**WORK ORDER**
Copy each line of the data below in which the word "intros" can be found.

**EXCERPTED RECORDS**
(** X9 - A segment without percent sign.  It decodes to itself: the
    handler parses the very segment of the path, reads the key it
    normalises to, answers 422 when it does not parse and the directory
    lookup of its key when it does. *)
Theorem plain_segment_key req segment now_check now_evict s :
  URL_pathname (url_or_root req) (baseUrl req)
  = Some (providers_path segment) ->
  method req = "GET" ->
  plain segment ->
  decodeURIComponent segment = Some segment
  /\ requested_key req = normalize segment
  /\ (CID_parse segment = None ->
      fst (handler req now_check now_evict s)
      = Normal (json 422 (Providers [])))
  /\ (forall c, CID_parse segment = Some c ->
        fst (handler req now_check now_evict s)
        = Normal
            match fst (lookup (CID_toString c) now_check now_evict
                              (providersByCid s)) with
            | Some r => json 200 (Providers [r])
            | None => json 404 (Providers [])
            end).
Proof.
  intros Hurl Hget Hplain.
  pose proof (Decode_plain segment Hplain) as Hdec.
  destruct (providers_path_route req segment Hurl Hget) as [Hroute Hkey].
  rewrite Hdec in Hkey. split; [exact Hdec|]. split; [exact Hkey|]. split.
  - intros Hparse. unfold handler. rewrite Hurl, Hget. unfold providers_path.
    rewrite startsWith_append, slice_append, Hdec, Hparse. reflexivity.
  - intros c Hparse. unfold normalize in Hkey. rewrite Hparse in Hkey.
    now rewrite (handler_requested_key _ _ _ _ _ Hkey).
Qed.

End PathFacts.

(** ** The text of a derived identifier *)

Section DerivedText.

Import Multiformats KeyDerivation Traffic.

Lemma length_text alphabet ds :
  String.length (text alphabet ds) = List.length ds.
Proof. induction ds as [|d ds IH]; cbn; [reflexivity | now rewrite IH]. Qed.

Lemma length_groups5 n : forall l, (List.length l <= n)%nat ->
  List.length (groups5 l) = ((List.length l + 4) / 5)%nat.
Proof.
  induction n as [|n IH]; intros l Hlen.
  - destruct l; [reflexivity | cbn in Hlen; lia].
  - destruct l as [|b0 [|b1 [|b2 [|b3 [|b4 l]]]]]; try reflexivity.
    cbn [groups5 List.length]. rewrite IH by (cbn in Hlen; lia).
    replace (S (S (S (S (S (List.length l)))) ) + 4)%nat
      with (List.length l + 4 + 1 * 5)%nat by lia.
    rewrite Nat.div_add by lia. lia.
Qed.

Lemma length_bits8 bytes :
  List.length (flat_map bits8 bytes) = (8 * List.length bytes)%nat.
Proof.
  induction bytes as [|b bytes IH]; [reflexivity|].
  cbn [flat_map]. rewrite length_app, IH. cbn. lia.
Qed.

**EXERCISE SOLUTION**
  intros Hurl Hget Hplain.
  - intros Hparse. unfold handler. rewrite Hurl, Hget. unfold providers_path.
  - intros c Hparse. unfold normalize in Hkey. rewrite Hparse in Hkey.
  induction n as [|n IH]; intros l Hlen.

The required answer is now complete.